Com tudo isso, a banda vem conquistando cada vez mais espaço na cena e já se prepara para o sucessor de “First Floor”. E como é umas fórmulas e armas do Hardcore, o novo álbum virá com a temática focada na situação política atual do país. O front  de combate da The Upperground vem, ainda mais do que em seu “First Floor”, combinando a militância com as guitarras distorcidas, linhas de baixo envolventes, batidas rápidas e composições elaboradas.

Aproveitando esse momento que a banda vive e se prepara para explorar ainda mais, o Papo Alternativo conversou com os integrantes da The Upperground, em uma entrevista na qual, nos contaram um pouco mais sobre suas ideias, influências, planos, a Festa Hardcore, o novo álbum, entre outros assuntos também interessantes. Confiram essa agressividade sonora, mesclada a um conjunto de ideias positivas logo abaixo.

Crédito da foto: Ludmila Lower

(Papo Alternativo) Olá, pessoal da The Upperground. Primeiramente, muito obrigado por conversar com o Papo Alternativo. Pra começar conta pra gente como vocês tiveram a ideia de formar a banda e como isso foi crescendo ao longo do tempo?

(Ivis) Fala, galera! Nós que agradecemos ao Papo Alternativo por sempre apoiar as bandas independentes!

(Pedro) Cara, a banda nasceu em um boteco “pé sujo” de sinuca, junto com uma vontade de juntar os amigos pra se divertir, fazer HC autoral e andar de skate. Essa essência a gente mantém até hoje. Inclusive os botecos “pé sujos”.

(Ivis) A diferença do começo para hoje, pra falar a verdade, é que a roda de amigos foi crescendo e fomos levando as ideias mais a sério!
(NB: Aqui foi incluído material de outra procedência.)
(** * Gantt timeline widget: hierarchy ordering, timeline geometry,
      end-date drag and colour resolution

    A shallow embedding of [GanttView/GanttViewControl.tsx] and of the colour
    mapping of [GanttView/index.ts].

    Conventions of the embedding.
    - A JavaScript [Date] is its epoch-millisecond value, an integer ([Z]);
      [Date | null] is [option Z].  Calendar fields are read in UTC with the
      proleptic Gregorian calendar; the finite range of [Date] is not
      modelled.
    - Strings are sequences of 8-bit characters; [toLowerCase], [trim] and
      the regular expressions act on the ASCII range.
    - Pixel counts are integers.  Percentages are rationals ([Q]): the
      double-precision quotient of the source is read as the exact quotient.
    - Keys of the plain objects used as dictionaries are assumed not to be
      member names of [Object.prototype]. *)

From Stdlib Require Import ZArith QArith Qround Qfield Lqa Lia Ascii String List Sorted.
From stdpp Require Import base option list gmap strings pretty.

Open Scope string_scope.
Open Scope list_scope.
Open Scope Z_scope.

(** ** String primitives *)

Module Js.

(** [String.prototype.toLowerCase], ASCII letters. *)
Definition lowerAscii (c : ascii) : ascii :=
  let n := nat_of_ascii c in
  if ((65 <=? n)%nat && (n <=? 90)%nat)%bool then ascii_of_nat (n + 32) else c.

Fixpoint toLowerCase (s : string) : string :=
  match s with
  | EmptyString => EmptyString
  | String c s' => String (lowerAscii c) (toLowerCase s')
  end.
Definition alloc (spec : ParameterSpec.t) (num_shots : nat) : result ndarray :=
  match dict_get (ParameterSpec.type spec) dtype_table with
  | Some d =>
      Ok (NDArray d (ParameterSpec.length spec)
            (replicate num_shots (replicate (ParameterSpec.length spec) Uninit)))
  | None => Raise (ValueError (UnexpectedMemoryType (ParameterSpec.type spec)))
  end.

(** [sources]: region name, then buffer key, then the references. *)
Definition sources_t : Type := dict (dict (list MemoryReference)).

Definition add_source (sources : sources_t) (item : MemoryReference * string)
  : sources_t :=
  let '(mref, key) := item in
  if dict_mem (name mref) sources then
    dict_alter (defaultdict_append key mref) (name mref) sources
  else sources.

(** Lines 77-83. *)
Definition group_sources (memory_descriptors : dict ParameterSpec.t)
    (ro_sources : list (MemoryReference * string)) : sources_t :=
  foldl add_source ((fun d => (d.1, [])) <$> memory_descriptors) ro_sources.

Definition lookup_buffer (key : string) (buffers : gmap string buffer)
  : result buffer :=
  match buffers !! key with
  | Some b => Ok b
  | None => Raise (KeyError key)
  end.

(** Lines 89-91. *)
Definition infer_num_shots (sources : sources_t) (buffers : gmap string buffer)
  : result nat :=
  match sources with
  | [] => Raise StopIteration
  | (mref_name, mref_dict) :: _ =>
      match mref_dict with
      | [] => Raise StopIteration
      | (buf_key, mref_list) :: _ =>
          buf ← lookup_buffer buf_key buffers;
          Ok (buffer_shape0 buf / List.length mref_list)
      end
  end.

(** Lines 107-113, for the lane of index [i]. *)
Definition place_lane (mref_name : string) (region_width num_lanes width : nat)
    (buf : list (list sample)) (region : ndarray) (i : nat)
    (mref : MemoryReference) : result ndarray :=
  let end_ := offset mref + width in
  if decide (region_width < end_) then
    Raise (ValueError (AttemptedToFill mref_name (offset mref) end_ region_width))
  else assign_columns region (offset mref) (every_nth i num_lanes buf).

(** Line 106: [for i, mref in enumerate(sorted_mref)], from index [i]. *)
Fixpoint place_lanes (mref_name : string) (region_width num_lanes width : nat)
    (buf : list (list sample)) (i : nat) (sorted_mref : list MemoryReference)
    (region : ndarray) : result ndarray :=
  match sorted_mref with
  | [] => Ok region
  | mref :: rest =>
      region' ← place_lane mref_name region_width num_lanes width buf region i mref;
      place_lanes mref_name region_width num_lanes width buf (S i) rest region'
  end.

(** Lines 97-113: one lane set. *)
Definition place_lane_set (buffers : gmap string buffer) (mref_name : string)
    (region_width : nat) (region : ndarray)
    (item : string * list MemoryReference) : result ndarray :=
  let '(key, mref_list) := item in
  let num_lanes := List.length mref_list in
  let sorted_mref := sort_by_offset mref_list in
  buf ← lookup_buffer key buffers;
  let '(width, rows) := widen buf in
  place_lanes mref_name region_width num_lanes width rows 0 sorted_mref region.

(** Line 96: the loop over the lane sets of one region. *)
Fixpoint place_lane_sets (buffers : gmap string buffer) (mref_name : string)
    (region_width : nat) (mref_dict : dict (list MemoryReference))
    (region : ndarray) : result ndarray :=
  match mref_dict with
  | [] => Ok region
  | item :: rest =>
      region' ← place_lane_set buffers mref_name region_width region item;
      place_lane_sets buffers mref_name region_width rest region'
  end.

(** Lines 94-113: one region. *)
Definition assemble_region (memory_descriptors : dict ParameterSpec.t)
    (buffers : gmap string buffer) (num_shots : nat) (mref_name : string)
    (mref_dict : dict (list MemoryReference)) : result ndarray :=
  match dict_get mref_name memory_descriptors with
  | None => Raise (KeyError mref_name)
  | Some spec =>
      region ← alloc spec num_shots;
      place_lane_sets buffers mref_name (ParameterSpec.length spec) mref_dict region
  end.

(** Line 93: the loop over [sources.items()]. *)
Fixpoint assemble_regions (memory_descriptors : dict ParameterSpec.t)
    (buffers : gmap string buffer) (num_shots : nat) (sources : sources_t)
    (regions : dict ndarray) : result (dict ndarray) :=
  match sources with
  | [] => Ok regions
  | (mref_name, mref_dict) :: rest =>
      region ← assemble_region memory_descriptors buffers num_shots mref_name mref_dict;
      assemble_regions memory_descriptors buffers num_shots rest
        (dict_set mref_name region regions)
  end.

Definition _extract_memory_regions (memory_descriptors : dict ParameterSpec.t)
    (ro_sources : list (MemoryReference * string))
    (buffers : gmap string buffer) : result (dict ndarray) :=
  let sources := group_sources memory_descriptors ro_sources in
  num_shots ← infer_num_shots sources buffers;
  assemble_regions memory_descriptors buffers num_shots sources [].

(** ** [QPU.get_result], lines 221-232: the readout data *)

Section GetResult.
Context {payload : Type}.
Variable to_complex32 : payload -> list complex.
Variable to_i32 : payload -> list Z.

Definition get_result_memory (memory_descriptors : dict ParameterSpec.t)
    (ro_sources : list (MemoryReference * string))
    (results_buffers : gmap string (@ExecutionResult payload))
  : result (dict ndarray) :=
  let decoded_buffers := decode_buffer to_complex32 to_i32 <$> results_buffers in
  let result_memory : dict ndarray := [] in
  if decide (size decoded_buffers ≠ 0) then
    extracted ← _extract_memory_regions memory_descriptors ro_sources decoded_buffers;
    Ok (foldl (fun m item => dict_set item.1 item.2 m) result_memory extracted)
  else if decide (ro_sources = []) then
    Ok (dict_set "ro" (np_zeros 0 0 int64) result_memory)
  else Ok result_memory.
End GetResult.

End Arrays.

#[global] Arguments ExecutionResult payload : clear implicits.

(** ** Lane sets, as the specification words them

    The lane set of a region and a buffer key: the references of
    [ro_sources] that name the region and read that buffer, in the order of
    [ro_sources]. [_extract_memory_regions] never builds it this way; it is
    compared with [group_sources] below. *)
Definition lane_set (region key : string)
    (ro_sources : list (MemoryReference * string)) : list MemoryReference :=
  (filter (fun item => name item.1 = region /\ item.2 = key) ro_sources).*1.

(** What the loop of lines 78-83 does to the inner dictionary of one
    region. *)
Definition lane_step (region : string) (d : dict (list MemoryReference))
    (item : MemoryReference * string) : dict (list MemoryReference) :=
  if decide (name item.1 = region) then defaultdict_append item.2 item.1 d else d.

Definition lane_sets_of (region : string)
    (ro_sources : list (MemoryReference * string)) : dict (list MemoryReference) :=
  foldl (lane_step region) [] ro_sources.

(** The layout in which each complex sample becomes two adjacent real
    columns, its real part and then its imaginary part. *)
Definition interleave_real_imag `{FloatModel} (row : list complex) : list sample :=
  row ≫= (fun c => [SReal c.1; SReal c.2]).

(** The values of a 32-bit signed integer. *)
Definition is_int32 (z : Z) : Prop := (- 2 ^ 31 <= z < 2 ^ 31)%Z.

(** The rows of [a'] and of [a] have the same first [p] cells. *)
Definition rows_agree `{FloatModel} (p : nat) (a a' : ndarray) : Prop :=
  forall s, take p <$> (arr_rows a' !! s) = take p <$> (arr_rows a !! s).

(** ** Concrete inputs

    Inputs on which the statements below are evaluated, over the rational
    model of the reals. *)
Section ExampleInputs.
#[local] Existing Instance Q_model.
(** * peer_graph.py: the peer registry and the graph searches

    A shallow embedding of [peer_graph.py].  Python objects are modelled by
    the values they hold, mutation by explicit state passing, and a raised
    exception by the left injection of a sum, next to the state the raise
    leaves behind. *)

From stdpp Require Import gmap strings list fin_maps pretty relations.

Open Scope string_scope.
Open Scope list_scope.
Open Scope Z_scope.

Set Warnings "-clear-no-such-hyp".

(** ** Python exceptions raised by the module *)

Inductive exn : Type :=
  | Exception (msg : string)       (* raise Exception(msg) *)
  | AttributeError (msg : string)  (* a method the object does not have *)
  | KeyError (key : string)        (* dict[k] or set.remove(k) on a missing k *)
  | TypeError (msg : string)       (* a call with the wrong arguments *)
  | IndexError (msg : string)      (* a list index out of range *)
  | NameError (name : string)      (* a global name that is not bound *)
  | ValueError (msg : string).     (* e.g. list.remove(x) with x not in the list *)

(** [except ValueError]: the class [set_offline] catches.  KeyError derives
    from LookupError, not from ValueError. *)
Definition is_ValueError (e : exn) : bool :=
  match e with ValueError _ => true | _ => false end.

(** ** Insertion-ordered dictionaries keyed by strings

    [_peers] is a Python dict: iteration follows insertion order, which is
    what [set_offline] walks through, so it is kept as an association list
    with one entry per key. *)

Module PyDict.
Section Dict.
Context {V : Type}.

Definition t := list (string * V).

Fixpoint get (k : string) (d : t) : option V :=
  match d with
  | [] => None
  | (k', v) :: d' => if String.eqb k k' then Some v else get k d'
  end.

(* [k in d] *)
Definition contains (k : string) (d : t) : bool :=
  match get k d with Some _ => true | None => false end.

(* [d[k] = v]: an existing key keeps its place, a new key goes last *)
Fixpoint set (k : string) (v : V) (d : t) : t :=
  match d with
  | [] => [(k, v)]
  | (k', v') :: d' =>
      if String.eqb k k' then (k', v) :: d' else (k', v') :: set k v d'
  end.

(* [d.pop(k, None)] *)
Fixpoint pop (k : string) (d : t) : t :=
  match d with
  | [] => []
  | (k', v') :: d' => if String.eqb k k' then d' else (k', v') :: pop k d'
  end.

(* [list(d.keys())] *)
Definition keys (d : t) : list string := map fst d.
End Dict.
Arguments t : clear implicits.
End PyDict.

(** ** The registry object *)

(** The value stored under each id: the dict [{'connected': <set>}]. *)
Record entry : Type := Entry { connected : gset string }.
O comprometimento mudou, mas ainda prezamos pela diversão, porque sem ela, não vale a pena. A ideia é fazer algo que junte pessoas com ideais parecidos.

(Papo Alternativo) Com relação as influências, vocês escutam bandas como Much The Same, Garage Fuzz e Pennywise, desde garotos. Além dessas quais são as influências? E além do Garage, existe mais alguma banda brasileira que vocês têm como influência?

(Ivis) Escutamos de tudo e temos influências bem distintas no rock. Ouvimos desde os clássicos até o trash. De Led Zeppelin até Pantera, etc. No Brasil tem muita coisa que ouvimos: Garage Fuzz, Dead Fish, Ratos de Porão, Nitrominds, Sepultura, Paura, Matanza, Gritando HC e as saudosas A-OK, Street Bulldogs… por aí vai. Todas essas bandas nos influenciaram de alguma forma.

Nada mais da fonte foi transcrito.